She sat down on the edge of one of the beds, lacing her fingers tightly
together in her lap. All this could so easily have been avoided, she
thought. If only she hadn't lost her temper and sounded off to Mr
Philippides, she might never have met Alex, or at least if she had it
would simply have been for very formal discussions in lawyers'
offices. Never alone, she thought painfully.
She gave herself a mental shake. She was depressed because she was
tired after wandering round London all day long, and then the
unexpected nervous hassle of coping with Nicky. And she wasn't
used to champagne. That was why her thoughts were flying wildly in
all sorts of unexpected and unwanted directions. Sleep, she decided,
was what she needed.
She was momentarily diverted by finding a vast tentlike nightgown
folded on the other bed. It was made of white cotton with insertions of
lace, like something from another century, and had a high neck and
long sleeves. For a moment, Harriet thought furiously it was a
malicious gesture from Alex, and then she realised shamedly that it
must belong to Yannina, whose well- meaning kindness was beyond
reproach.
She wasn't sure whether she could cope with being swathed in so
many yards of material in bed, but as a dressing gown, it would be
superb. She undressed and put it on, smiling at the voluminous ripples
of white falling round her bare feet. And then she remembered that
she had left her bag with her toothbrush in it on the sofa in the sitting
room.

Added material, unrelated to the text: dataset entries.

(* ===== verification/TxnSpec.v ===== *)
(** * Blocks read and changed inside a transaction

    [txn lk L vw s]: the process is inside begin_op and end_op, it holds the
    buffers [lk], the log has recorded the blocks [L], and the blocks as the
    file system sees them are [vw].  The rules give the effect of bread, of a
    change that is handed to the log, and of brelse on these. *)
From S2P Require Import Prelude Mem CString KTypes Kalloc Vm ListHead KState Queue Sched Signal Thread ThreadInv SchedSpec ProcBase Pipe Sync Bio BioSpec BlockdevSpec Log LogSpec LogCrash Path Inode Xv6fs.

Definition add_block (b : Z) (L : list Z) : list Z := if decide (b ∈ L) then L else L ++ [b].

(** One reference for a logged block, one for a holder. *)
Definition pins (d : Z) (L : list Z) (s : kstate) (i : nat) : Z :=
  if decide (bdev (bufs s i) = d /\ blockno (bufs s i) ∈ L) then 1 else 0.
Definition locks (lk : gset nat) (i : nat) : Z := if decide (i ∈ lk) then 1 else 0.

Section Txn.
Context (swtch : nat -> E kstate unit) (fuel : nat) (p : nat) (d st sz : Z).
Abbreviation ok := (bcache_ok p d).
Implicit Types (lk : gset nat) (vw : Z -> mem) (s : kstate) (L : list Z).

Record txn lk L vw s : Prop := {
  tx_ok : ok lk (fun i => pins d L s i + locks lk i) vw s;
  tx_log : log_is d st L (flog s);
  tx_open : 1 <= outstanding (flog s);
  tx_size : lsize (flog s) = sz;
  tx_blocks : loggable st L;
  tx_pinned : forall b, b ∈ L -> exists i, caches d s b i;
  tx_clean : forall b, b ∉ L -> vw b = disk s b;
}.

(** Nothing but buffers, the log and the sleeping threads changes. *)
Definition txn_rest s s' : Prop := bio_rest s (set_flog (flog s) s') /\ dwrites s' = dwrites s.

Lemma txn_rest_refl s : txn_rest s s.
Proof. clear swtch fuel. split; [|done]. replace (set_flog (flog s) s) with s by by destruct s. apply bio_rest_refl. Qed.
Lemma txn_rest_bio s s' : bio_rest s s' -> dwrites s' = dwrites s -> txn_rest s s'.
Proof. clear swtch fuel.
  intros Hr Hw. split; [|done]. apply bio_rest_fields in Hr as Hf. destruct Hf as (_ & _ & Hf & _).
  rewrite <- Hf. by replace (set_flog (flog s') s') with s' by by destruct s'.
Qed.
Lemma txn_rest_trans s1 s2 s3 : txn_rest s1 s2 -> txn_rest s2 s3 -> txn_rest s1 s3.
Proof. clear swtch fuel.
  intros [H1 W1] [H2 W2]. split; [|congruence]. etransitivity; [exact H1|].
  apply (f_equal (set_flog (flog s1))) in H2. exact H2.
Qed.
#[global] Instance txn_rest_preorder : PreOrder txn_rest.
Proof. split; [exact txn_rest_refl|exact txn_rest_trans]. Qed.

Lemma txn_rest_fields s s' : txn_rest s s' -> km s' = km s /\ ftabs s' = ftabs s /\ procs s' = procs s /\ disk s' = disk s.
Proof. clear swtch fuel.
  intros [R W]. split_and!.
  - by apply (f_equal km) in R.
  - by apply (f_equal ftabs) in R.
  - by apply (f_equal procs) in R.
  - apply (f_equal image) in R. unfold disk. rewrite W. cbn in R. by rewrite R.
Qed.

(** Buffer [i] has the contents of block [b]. *)
Definition holds s (i : nat) (b : Z) : Prop := caches d s b i /\ bvalid (bufs s i) <> 0.
(** The buffers held before are still there. *)
Definition kept_locked lk s s' : Prop := forall j b, j ∈ lk -> holds s j b -> holds s' j b.

Lemma holds_data lk L vw s i b : txn lk L vw s -> holds s i b -> bdata (bufs s i) = vw b.
Proof. clear swtch fuel. intros T [(Hi & Hd & Hb) Hv]. destruct (bo_hit _ _ _ _ _ _ (tx_ok _ _ _ _ T) i Hi Hv) as [_ ->]. by rewrite Hb. Qed.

For a moment she contemplated getting dressed again, then she
went over to the bedroom door and opened it a cautious crack.
The trolley and the champagne bucket had disappeared, and the room
was empty, lit only by one lamp burning in the corner. There were no
lights showing under any doors but her own, and Harriet guessed that
Alex had gone off to keep his appointment, albeit belatedly.
She gathered up the folds of nightdress so that she wouldn't trip, and
walked across to the sofa. As she picked up her bag, she heard the
sound of a key in the main door of the suite, and turned frantically to
run for cover. But even as she did so an escaping fold of nightgown
caught on a small occasional table standing by the sofa and
overturned it, together with the ashtray it supported.
Harriet muttered, 'Oh, hell!' and knelt resignedly to retrieve it. As she
did so, she heard the door open and close and Alex's voice say, 'Holy
Saints!'
She straightened slowly, and turned to face him. She was prepared for
amusement, but he wasn't laughing. There was an odd, arrested
startled look on his face which slowly gave way to a kind of anger,
but he certainly wasn't laughing.
'I'm sorry.' For no reason she could fathom, Harriet felt she had to
apologise. She held up her bag. 'I—I was looking for a toothbrush.'
He,said nothing. His swift, impatient stride took him past her,
through her room and into the bathroom beyond. As Harriet trailed
awkwardly after him, he opened a cupboard and produced a handful
of new toothbrushes in cellophane wrappers which lie tossed on to the
unit.
He looked at her with a kind of weary resignation, 'Is there anything
else you need—Miss Masters?'
She said huskily, 'No—yes, I mean—could you show me how the
shower operates?'
'It would be a pleasure,' he said with icy formality.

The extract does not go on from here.